Copy, from the data below, every line that has "NegativeOutputPrice" in it.

....

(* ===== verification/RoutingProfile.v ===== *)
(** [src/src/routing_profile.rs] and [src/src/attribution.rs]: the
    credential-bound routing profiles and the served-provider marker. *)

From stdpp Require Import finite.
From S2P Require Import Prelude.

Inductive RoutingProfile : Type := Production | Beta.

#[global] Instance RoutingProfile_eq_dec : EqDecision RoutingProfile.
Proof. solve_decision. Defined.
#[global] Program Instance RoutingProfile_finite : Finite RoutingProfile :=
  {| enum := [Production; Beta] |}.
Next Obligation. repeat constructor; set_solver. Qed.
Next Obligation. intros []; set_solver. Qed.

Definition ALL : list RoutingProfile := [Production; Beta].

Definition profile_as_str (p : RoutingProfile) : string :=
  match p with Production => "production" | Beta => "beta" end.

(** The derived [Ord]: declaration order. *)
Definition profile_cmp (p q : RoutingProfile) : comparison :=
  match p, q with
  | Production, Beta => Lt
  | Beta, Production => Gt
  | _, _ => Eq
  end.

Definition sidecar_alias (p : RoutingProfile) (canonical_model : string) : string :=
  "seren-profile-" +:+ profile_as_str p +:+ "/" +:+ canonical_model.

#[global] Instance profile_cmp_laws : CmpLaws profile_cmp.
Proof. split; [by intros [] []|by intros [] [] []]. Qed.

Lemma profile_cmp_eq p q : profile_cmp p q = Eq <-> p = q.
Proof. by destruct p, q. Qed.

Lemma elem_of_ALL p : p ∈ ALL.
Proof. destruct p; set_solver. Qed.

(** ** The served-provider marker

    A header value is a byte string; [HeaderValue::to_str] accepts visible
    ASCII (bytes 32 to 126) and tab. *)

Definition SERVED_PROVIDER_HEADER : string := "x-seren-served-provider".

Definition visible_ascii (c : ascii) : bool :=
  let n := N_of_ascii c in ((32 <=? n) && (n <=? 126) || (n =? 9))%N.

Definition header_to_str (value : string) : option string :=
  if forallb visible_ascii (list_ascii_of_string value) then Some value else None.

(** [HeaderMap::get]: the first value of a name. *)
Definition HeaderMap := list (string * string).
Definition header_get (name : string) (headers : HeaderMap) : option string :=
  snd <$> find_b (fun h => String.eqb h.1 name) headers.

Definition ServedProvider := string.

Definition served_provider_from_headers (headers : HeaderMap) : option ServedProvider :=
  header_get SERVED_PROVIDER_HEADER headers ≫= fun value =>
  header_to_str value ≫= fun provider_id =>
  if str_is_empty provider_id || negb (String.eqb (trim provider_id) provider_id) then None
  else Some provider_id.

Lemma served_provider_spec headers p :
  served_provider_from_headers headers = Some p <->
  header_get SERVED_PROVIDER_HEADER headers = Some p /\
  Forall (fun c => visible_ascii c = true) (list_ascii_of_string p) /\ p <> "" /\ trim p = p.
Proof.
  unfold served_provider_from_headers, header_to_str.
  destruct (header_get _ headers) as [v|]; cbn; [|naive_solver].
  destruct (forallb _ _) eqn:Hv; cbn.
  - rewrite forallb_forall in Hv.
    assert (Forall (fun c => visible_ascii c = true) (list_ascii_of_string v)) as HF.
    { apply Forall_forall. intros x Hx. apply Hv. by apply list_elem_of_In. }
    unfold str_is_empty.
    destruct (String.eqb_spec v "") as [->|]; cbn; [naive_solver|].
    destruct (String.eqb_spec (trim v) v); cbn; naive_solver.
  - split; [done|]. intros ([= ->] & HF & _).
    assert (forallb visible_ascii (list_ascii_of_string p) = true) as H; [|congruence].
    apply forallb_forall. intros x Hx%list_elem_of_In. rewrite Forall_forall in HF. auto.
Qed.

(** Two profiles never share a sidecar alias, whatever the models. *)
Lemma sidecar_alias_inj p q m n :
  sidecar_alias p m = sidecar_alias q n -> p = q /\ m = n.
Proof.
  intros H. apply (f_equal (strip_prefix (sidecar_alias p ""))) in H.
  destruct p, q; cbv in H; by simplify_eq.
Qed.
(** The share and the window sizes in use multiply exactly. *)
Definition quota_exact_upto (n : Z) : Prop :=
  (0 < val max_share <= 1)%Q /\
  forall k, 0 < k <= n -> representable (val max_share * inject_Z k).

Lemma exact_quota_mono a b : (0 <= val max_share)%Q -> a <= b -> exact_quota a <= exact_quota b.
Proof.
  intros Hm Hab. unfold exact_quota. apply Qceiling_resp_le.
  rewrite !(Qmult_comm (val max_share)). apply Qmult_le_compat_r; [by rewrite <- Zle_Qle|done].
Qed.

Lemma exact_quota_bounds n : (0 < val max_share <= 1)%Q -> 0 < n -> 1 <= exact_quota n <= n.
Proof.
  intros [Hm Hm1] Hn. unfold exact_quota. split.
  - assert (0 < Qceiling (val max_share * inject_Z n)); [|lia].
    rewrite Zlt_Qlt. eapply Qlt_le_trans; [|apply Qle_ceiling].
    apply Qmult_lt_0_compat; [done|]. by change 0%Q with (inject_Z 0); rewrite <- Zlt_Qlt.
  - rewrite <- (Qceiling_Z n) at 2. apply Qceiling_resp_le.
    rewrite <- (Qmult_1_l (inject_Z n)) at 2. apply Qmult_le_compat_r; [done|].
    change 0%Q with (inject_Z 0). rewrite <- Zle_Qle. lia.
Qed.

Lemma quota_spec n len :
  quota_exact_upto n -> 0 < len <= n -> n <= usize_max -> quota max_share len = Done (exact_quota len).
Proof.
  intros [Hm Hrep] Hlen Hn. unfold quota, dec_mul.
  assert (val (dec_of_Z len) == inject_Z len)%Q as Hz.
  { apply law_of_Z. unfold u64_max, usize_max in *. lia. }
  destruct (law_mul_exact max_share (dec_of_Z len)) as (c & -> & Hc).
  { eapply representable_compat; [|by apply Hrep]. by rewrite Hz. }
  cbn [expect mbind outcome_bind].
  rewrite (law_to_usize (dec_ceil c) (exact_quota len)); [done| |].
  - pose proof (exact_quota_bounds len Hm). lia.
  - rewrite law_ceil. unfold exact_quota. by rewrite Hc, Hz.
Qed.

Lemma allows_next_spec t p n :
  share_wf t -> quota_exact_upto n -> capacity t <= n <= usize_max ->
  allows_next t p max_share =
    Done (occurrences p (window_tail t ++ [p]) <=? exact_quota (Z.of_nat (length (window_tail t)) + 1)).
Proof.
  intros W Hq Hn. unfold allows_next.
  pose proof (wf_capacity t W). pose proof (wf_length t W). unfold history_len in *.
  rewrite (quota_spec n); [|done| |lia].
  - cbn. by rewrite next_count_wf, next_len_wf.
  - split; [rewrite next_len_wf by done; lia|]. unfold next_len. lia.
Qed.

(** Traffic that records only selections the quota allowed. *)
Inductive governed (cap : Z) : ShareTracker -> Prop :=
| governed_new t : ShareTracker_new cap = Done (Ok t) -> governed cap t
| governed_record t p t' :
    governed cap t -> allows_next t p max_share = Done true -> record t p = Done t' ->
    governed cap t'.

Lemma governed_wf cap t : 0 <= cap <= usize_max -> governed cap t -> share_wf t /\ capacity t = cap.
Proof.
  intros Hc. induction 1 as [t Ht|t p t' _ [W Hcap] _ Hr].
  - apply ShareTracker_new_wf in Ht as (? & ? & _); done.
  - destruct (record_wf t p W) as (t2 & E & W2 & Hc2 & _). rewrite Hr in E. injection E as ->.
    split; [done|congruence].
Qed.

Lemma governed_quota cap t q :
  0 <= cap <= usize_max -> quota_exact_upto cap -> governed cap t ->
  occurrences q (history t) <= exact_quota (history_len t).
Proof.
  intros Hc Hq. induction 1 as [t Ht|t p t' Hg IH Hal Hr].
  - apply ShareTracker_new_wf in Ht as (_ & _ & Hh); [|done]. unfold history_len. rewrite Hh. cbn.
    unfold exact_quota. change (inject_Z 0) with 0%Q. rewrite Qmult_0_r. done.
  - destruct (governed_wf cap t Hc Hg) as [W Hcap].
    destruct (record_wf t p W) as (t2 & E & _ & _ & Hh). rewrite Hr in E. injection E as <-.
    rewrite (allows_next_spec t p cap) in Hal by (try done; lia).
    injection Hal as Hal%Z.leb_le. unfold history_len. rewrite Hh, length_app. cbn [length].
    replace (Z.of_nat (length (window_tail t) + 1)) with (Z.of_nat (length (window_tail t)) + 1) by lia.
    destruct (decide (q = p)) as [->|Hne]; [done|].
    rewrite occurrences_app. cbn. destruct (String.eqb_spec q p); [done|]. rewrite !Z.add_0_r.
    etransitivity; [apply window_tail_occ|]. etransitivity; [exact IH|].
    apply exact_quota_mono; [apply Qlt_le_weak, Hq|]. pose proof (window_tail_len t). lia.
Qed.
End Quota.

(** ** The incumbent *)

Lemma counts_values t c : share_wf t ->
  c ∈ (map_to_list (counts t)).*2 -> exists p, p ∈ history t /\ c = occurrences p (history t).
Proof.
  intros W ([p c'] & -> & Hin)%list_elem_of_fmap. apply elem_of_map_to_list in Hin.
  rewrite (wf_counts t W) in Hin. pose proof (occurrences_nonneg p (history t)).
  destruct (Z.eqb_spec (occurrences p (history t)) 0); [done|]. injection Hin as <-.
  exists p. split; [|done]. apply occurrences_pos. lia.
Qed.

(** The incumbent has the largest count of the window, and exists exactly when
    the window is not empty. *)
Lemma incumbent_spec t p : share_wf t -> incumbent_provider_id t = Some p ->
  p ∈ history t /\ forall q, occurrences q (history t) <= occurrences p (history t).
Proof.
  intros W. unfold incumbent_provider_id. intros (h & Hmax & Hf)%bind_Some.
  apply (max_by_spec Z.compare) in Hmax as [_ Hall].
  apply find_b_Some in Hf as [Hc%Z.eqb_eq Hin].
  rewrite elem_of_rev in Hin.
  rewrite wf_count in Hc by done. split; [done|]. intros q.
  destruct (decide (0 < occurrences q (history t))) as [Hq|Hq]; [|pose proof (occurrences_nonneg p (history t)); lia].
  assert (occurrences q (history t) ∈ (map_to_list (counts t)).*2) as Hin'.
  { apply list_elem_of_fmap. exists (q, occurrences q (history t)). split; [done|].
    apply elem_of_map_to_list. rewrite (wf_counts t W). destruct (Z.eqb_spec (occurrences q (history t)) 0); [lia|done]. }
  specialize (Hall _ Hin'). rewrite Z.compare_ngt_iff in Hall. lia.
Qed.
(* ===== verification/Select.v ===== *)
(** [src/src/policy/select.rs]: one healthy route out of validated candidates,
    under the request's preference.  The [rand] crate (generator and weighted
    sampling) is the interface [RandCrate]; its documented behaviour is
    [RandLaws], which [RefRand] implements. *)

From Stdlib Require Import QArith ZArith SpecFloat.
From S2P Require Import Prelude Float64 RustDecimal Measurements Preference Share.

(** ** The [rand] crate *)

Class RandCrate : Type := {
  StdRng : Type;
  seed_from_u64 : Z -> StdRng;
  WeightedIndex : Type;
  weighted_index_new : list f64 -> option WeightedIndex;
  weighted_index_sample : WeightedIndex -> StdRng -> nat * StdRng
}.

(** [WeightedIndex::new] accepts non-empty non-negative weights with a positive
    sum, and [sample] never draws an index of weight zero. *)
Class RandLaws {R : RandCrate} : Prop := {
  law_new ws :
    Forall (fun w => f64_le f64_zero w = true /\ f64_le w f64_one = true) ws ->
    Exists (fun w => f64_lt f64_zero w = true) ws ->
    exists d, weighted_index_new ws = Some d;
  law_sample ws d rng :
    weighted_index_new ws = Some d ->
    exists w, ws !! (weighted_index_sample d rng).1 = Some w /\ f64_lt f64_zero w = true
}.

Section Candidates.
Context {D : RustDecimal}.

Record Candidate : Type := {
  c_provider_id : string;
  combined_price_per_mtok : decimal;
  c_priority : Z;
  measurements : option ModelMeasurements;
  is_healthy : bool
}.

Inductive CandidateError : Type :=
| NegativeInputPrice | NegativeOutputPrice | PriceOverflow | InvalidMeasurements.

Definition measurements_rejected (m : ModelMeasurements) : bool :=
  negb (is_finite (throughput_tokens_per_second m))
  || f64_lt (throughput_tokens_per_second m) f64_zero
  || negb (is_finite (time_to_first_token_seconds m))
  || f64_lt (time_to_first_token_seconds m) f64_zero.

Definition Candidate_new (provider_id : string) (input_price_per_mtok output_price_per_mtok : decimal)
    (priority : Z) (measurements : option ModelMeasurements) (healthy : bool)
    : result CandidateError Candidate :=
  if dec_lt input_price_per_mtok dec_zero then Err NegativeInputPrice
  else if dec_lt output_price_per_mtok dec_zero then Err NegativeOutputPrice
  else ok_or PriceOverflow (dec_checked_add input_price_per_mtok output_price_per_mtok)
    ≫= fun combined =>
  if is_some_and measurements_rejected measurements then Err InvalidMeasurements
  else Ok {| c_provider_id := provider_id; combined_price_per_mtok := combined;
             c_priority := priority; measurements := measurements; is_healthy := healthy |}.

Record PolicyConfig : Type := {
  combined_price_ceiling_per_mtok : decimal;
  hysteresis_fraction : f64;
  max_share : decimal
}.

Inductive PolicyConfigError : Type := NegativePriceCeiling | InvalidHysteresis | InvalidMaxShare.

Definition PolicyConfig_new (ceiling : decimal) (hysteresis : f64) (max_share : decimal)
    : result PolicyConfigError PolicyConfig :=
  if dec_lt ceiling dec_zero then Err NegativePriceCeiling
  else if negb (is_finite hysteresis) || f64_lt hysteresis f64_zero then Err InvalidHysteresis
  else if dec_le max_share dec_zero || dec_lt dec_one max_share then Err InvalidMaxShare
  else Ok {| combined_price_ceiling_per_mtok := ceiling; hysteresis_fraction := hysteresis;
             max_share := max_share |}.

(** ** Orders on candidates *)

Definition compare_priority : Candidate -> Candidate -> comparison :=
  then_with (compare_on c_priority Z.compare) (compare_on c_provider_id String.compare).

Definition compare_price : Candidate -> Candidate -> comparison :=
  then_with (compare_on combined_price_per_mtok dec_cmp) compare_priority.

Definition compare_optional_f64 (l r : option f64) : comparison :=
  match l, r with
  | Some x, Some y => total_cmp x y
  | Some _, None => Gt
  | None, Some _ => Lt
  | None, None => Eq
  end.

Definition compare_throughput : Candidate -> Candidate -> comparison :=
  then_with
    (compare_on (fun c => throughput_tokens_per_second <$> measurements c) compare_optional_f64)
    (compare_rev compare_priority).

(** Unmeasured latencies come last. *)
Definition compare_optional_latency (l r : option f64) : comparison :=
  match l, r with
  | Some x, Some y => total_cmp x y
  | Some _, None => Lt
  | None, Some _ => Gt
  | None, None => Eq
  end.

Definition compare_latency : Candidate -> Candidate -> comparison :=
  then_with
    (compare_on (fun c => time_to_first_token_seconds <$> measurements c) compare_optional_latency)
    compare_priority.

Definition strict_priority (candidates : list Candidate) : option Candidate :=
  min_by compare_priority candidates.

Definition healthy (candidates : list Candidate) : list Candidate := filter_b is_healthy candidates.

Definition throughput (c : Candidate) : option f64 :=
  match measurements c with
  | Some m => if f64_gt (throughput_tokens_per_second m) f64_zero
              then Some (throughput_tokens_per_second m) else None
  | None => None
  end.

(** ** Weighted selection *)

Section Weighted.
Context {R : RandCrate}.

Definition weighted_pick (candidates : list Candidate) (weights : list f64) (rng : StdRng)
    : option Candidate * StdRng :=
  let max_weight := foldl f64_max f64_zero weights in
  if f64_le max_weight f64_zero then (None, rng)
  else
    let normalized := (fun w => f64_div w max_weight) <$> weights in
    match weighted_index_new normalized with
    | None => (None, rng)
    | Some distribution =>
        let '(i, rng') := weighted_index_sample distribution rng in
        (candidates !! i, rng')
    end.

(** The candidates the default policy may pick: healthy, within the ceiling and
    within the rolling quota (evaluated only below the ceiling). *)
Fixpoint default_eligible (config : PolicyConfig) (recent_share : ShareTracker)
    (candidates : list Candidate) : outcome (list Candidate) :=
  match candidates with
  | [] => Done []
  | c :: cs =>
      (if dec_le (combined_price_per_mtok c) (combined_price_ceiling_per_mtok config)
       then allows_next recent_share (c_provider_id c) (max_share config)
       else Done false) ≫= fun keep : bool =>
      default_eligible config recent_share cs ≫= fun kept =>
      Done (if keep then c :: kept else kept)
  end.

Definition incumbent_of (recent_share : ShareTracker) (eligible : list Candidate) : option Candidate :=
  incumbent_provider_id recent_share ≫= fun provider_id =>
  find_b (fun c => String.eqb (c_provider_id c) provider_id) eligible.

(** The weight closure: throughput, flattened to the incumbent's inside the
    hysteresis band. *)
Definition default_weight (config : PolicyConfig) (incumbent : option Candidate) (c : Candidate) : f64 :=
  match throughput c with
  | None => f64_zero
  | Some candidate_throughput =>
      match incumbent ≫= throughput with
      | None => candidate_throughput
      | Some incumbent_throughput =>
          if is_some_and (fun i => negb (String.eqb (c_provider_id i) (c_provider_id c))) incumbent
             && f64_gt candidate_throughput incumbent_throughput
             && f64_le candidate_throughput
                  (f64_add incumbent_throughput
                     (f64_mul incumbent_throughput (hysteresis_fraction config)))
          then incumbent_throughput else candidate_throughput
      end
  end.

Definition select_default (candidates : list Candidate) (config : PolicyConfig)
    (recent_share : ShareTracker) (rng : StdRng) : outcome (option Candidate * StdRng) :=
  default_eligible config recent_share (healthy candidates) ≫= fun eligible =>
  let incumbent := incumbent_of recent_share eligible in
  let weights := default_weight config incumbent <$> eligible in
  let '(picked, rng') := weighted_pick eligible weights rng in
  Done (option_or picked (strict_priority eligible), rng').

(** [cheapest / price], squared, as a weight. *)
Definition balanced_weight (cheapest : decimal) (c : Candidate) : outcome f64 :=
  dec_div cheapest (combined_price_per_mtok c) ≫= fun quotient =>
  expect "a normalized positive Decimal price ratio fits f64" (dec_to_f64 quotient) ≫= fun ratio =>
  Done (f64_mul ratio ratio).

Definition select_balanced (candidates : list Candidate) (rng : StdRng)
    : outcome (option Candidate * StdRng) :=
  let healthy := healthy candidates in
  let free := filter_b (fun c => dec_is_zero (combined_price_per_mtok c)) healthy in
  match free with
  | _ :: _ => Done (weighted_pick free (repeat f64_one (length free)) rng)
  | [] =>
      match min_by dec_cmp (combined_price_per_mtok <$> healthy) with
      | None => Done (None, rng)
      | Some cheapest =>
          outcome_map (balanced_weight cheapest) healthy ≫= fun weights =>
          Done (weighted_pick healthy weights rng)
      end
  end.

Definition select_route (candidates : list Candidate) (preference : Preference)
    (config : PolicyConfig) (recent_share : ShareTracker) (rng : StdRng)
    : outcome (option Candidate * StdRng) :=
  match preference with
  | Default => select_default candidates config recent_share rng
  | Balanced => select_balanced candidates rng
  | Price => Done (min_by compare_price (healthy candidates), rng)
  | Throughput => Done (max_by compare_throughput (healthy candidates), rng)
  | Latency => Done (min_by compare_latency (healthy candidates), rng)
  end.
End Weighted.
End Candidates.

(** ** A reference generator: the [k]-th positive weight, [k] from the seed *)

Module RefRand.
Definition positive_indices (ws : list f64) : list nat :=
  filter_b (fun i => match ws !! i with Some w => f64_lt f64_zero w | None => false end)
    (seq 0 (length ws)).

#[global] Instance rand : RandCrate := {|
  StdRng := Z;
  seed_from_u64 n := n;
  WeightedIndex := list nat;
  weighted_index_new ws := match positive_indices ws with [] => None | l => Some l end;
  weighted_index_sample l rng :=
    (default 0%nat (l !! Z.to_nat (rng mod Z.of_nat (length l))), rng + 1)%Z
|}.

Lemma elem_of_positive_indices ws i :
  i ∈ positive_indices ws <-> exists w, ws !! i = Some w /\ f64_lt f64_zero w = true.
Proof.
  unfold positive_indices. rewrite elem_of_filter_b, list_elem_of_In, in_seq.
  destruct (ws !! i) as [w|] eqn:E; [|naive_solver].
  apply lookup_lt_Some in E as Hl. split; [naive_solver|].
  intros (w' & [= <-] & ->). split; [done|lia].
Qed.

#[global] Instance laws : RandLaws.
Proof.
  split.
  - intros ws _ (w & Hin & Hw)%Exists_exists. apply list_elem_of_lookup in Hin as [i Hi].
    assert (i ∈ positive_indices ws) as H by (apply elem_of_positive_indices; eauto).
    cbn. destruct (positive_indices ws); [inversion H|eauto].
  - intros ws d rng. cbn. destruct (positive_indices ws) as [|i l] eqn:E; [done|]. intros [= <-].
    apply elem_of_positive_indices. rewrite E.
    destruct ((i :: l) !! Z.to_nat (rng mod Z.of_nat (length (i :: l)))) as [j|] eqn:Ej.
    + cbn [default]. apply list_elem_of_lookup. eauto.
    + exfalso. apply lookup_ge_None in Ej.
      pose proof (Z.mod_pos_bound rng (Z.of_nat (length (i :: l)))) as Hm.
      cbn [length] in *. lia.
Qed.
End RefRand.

....

→ **Finished task**:
| NegativeInputPrice | NegativeOutputPrice | PriceOverflow | InvalidMeasurements.
  else if dec_lt output_price_per_mtok dec_zero then Err NegativeOutputPrice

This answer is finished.